Reproduce the line that contains "A [postgres_changes] payload: its" and every line after it through the end of the records, exactly, with nothing added.
══════
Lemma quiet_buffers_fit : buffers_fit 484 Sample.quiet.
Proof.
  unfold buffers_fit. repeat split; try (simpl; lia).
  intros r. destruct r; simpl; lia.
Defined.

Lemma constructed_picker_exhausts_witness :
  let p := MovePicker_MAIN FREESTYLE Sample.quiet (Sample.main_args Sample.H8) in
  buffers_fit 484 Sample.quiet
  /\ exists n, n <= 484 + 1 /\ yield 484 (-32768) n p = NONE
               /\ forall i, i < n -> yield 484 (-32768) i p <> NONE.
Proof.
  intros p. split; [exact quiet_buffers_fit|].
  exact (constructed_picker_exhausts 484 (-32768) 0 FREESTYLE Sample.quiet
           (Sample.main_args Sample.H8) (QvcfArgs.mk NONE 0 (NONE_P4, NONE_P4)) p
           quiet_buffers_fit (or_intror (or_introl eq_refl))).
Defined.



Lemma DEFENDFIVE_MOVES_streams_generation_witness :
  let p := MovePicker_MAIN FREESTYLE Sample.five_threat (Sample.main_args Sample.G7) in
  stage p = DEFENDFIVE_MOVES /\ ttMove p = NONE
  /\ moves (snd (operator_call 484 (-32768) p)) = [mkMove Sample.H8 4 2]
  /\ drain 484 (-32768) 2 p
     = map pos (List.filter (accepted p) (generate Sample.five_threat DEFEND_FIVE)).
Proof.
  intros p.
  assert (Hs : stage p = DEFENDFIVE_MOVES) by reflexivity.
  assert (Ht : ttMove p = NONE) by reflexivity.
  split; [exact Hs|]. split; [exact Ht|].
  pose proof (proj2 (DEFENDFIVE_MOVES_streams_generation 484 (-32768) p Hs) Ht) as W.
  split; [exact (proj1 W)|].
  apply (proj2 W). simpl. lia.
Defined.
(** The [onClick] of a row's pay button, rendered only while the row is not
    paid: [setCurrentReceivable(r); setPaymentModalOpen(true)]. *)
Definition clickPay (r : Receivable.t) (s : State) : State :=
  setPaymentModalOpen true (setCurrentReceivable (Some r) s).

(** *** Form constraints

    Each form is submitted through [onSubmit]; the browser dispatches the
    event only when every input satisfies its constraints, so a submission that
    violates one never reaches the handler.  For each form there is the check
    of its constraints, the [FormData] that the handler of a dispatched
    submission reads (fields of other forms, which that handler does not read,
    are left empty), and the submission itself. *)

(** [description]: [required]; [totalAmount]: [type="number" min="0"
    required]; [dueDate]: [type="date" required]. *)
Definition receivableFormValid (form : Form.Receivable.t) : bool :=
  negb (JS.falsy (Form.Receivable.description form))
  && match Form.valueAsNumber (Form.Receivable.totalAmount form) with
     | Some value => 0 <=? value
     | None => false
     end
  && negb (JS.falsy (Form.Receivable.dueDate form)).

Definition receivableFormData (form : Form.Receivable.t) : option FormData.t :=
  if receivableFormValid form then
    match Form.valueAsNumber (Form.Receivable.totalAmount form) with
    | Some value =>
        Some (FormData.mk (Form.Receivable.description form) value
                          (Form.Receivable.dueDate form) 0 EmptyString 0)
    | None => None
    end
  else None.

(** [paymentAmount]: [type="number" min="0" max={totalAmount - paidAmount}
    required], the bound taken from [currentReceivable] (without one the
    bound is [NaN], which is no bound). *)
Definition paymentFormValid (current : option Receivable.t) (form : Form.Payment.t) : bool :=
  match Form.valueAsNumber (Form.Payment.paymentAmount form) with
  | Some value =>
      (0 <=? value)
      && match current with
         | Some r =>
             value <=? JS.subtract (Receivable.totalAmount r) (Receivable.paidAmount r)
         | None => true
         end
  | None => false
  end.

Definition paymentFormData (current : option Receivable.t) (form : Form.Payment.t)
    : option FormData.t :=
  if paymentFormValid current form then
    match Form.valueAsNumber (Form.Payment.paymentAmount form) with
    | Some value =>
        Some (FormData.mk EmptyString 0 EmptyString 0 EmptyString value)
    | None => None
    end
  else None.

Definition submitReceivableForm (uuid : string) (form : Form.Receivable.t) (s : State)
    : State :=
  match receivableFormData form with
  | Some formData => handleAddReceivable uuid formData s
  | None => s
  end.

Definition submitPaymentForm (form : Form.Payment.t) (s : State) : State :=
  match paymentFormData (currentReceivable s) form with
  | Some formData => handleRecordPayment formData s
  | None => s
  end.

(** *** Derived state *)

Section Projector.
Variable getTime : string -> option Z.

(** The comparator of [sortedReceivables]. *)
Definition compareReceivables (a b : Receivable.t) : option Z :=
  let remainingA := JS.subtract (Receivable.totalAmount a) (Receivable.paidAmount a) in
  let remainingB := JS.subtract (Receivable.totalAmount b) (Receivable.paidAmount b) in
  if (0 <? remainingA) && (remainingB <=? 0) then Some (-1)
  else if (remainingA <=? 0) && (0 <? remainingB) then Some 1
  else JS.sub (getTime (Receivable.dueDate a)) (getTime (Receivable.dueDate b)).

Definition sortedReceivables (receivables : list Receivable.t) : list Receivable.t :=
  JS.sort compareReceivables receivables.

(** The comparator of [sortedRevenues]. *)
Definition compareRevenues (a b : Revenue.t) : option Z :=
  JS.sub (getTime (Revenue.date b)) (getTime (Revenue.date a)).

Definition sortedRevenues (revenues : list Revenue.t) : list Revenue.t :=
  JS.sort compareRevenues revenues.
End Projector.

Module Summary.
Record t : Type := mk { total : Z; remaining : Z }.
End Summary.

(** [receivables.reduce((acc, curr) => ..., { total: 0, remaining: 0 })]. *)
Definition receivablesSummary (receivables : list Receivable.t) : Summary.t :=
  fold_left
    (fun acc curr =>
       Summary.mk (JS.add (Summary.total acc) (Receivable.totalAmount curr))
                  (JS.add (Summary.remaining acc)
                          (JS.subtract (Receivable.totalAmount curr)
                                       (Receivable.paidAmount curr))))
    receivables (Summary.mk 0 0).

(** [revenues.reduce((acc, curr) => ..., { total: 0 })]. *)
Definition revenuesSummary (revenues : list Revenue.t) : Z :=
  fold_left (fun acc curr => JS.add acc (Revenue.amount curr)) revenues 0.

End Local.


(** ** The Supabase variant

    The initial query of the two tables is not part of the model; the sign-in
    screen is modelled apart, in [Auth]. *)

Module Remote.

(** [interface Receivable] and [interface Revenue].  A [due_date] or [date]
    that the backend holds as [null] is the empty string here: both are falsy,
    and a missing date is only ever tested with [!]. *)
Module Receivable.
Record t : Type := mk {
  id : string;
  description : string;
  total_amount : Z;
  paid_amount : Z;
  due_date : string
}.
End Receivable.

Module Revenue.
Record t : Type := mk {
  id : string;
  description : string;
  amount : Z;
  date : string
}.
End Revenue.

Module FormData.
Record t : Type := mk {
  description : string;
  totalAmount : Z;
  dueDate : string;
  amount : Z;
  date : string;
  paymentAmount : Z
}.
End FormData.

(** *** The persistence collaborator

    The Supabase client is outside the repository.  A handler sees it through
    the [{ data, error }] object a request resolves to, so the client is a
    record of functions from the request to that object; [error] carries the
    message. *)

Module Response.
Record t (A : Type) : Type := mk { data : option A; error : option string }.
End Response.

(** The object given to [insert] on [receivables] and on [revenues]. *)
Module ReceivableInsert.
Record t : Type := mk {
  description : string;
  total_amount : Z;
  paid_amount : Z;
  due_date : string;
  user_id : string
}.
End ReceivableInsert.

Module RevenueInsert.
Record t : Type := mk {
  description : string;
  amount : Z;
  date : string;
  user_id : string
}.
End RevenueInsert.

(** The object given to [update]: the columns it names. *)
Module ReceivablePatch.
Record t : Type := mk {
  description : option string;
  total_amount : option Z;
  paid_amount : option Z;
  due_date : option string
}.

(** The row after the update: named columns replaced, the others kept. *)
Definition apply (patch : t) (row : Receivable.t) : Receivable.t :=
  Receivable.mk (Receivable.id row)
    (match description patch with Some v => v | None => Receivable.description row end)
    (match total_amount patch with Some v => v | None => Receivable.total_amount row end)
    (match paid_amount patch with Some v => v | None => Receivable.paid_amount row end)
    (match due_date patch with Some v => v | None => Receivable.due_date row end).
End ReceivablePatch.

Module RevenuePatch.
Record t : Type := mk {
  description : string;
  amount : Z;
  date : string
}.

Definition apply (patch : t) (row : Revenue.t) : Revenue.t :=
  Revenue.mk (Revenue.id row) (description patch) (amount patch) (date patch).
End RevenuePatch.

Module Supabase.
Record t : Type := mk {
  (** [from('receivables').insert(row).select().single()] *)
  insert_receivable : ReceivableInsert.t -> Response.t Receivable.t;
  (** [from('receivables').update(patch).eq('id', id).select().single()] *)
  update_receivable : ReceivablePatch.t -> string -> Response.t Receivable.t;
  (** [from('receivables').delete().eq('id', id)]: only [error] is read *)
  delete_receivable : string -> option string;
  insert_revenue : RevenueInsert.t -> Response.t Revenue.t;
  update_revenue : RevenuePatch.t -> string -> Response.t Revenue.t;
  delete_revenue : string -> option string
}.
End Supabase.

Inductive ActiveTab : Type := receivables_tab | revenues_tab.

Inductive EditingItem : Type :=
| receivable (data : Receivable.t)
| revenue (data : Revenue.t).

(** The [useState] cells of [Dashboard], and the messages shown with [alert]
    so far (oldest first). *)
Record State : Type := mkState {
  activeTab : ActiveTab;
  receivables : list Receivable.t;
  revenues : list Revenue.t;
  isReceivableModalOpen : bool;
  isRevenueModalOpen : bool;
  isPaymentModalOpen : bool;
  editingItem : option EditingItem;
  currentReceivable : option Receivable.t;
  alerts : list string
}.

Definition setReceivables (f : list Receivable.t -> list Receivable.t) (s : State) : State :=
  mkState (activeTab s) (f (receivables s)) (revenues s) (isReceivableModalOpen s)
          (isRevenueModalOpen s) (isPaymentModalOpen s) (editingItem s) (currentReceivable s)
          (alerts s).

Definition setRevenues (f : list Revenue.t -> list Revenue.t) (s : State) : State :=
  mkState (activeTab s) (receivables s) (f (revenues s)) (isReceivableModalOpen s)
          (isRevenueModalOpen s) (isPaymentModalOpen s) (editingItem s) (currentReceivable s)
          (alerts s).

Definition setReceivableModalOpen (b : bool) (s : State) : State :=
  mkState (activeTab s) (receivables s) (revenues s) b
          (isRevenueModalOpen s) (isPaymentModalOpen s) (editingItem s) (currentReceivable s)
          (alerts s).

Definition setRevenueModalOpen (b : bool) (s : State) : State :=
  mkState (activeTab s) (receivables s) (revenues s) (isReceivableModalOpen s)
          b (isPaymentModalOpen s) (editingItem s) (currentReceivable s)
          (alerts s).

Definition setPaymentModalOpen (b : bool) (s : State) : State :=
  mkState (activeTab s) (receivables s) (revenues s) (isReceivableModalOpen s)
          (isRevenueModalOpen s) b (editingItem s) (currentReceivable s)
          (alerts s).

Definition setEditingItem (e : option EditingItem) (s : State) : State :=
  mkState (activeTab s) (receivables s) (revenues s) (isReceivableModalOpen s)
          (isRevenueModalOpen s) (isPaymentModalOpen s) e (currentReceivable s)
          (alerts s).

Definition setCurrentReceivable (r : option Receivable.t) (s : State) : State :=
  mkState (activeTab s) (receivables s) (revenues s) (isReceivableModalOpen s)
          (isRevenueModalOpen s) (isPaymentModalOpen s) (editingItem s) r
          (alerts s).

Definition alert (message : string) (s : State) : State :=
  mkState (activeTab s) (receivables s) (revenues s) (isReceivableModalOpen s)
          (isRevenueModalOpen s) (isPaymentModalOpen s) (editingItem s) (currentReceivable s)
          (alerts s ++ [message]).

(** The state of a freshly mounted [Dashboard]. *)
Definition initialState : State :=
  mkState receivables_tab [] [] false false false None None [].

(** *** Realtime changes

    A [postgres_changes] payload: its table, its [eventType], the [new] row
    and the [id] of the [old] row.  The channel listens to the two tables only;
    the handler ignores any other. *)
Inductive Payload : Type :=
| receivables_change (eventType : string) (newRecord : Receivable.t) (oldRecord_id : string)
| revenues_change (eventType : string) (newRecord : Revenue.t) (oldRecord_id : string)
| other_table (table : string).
══════
◆ Output for this task
    A [postgres_changes] payload: its table, its [eventType], the [new] row
    and the [id] of the [old] row.  The channel listens to the two tables only;
    the handler ignores any other. *)
Inductive Payload : Type :=
| receivables_change (eventType : string) (newRecord : Receivable.t) (oldRecord_id : string)
| revenues_change (eventType : string) (newRecord : Revenue.t) (oldRecord_id : string)
| other_table (table : string).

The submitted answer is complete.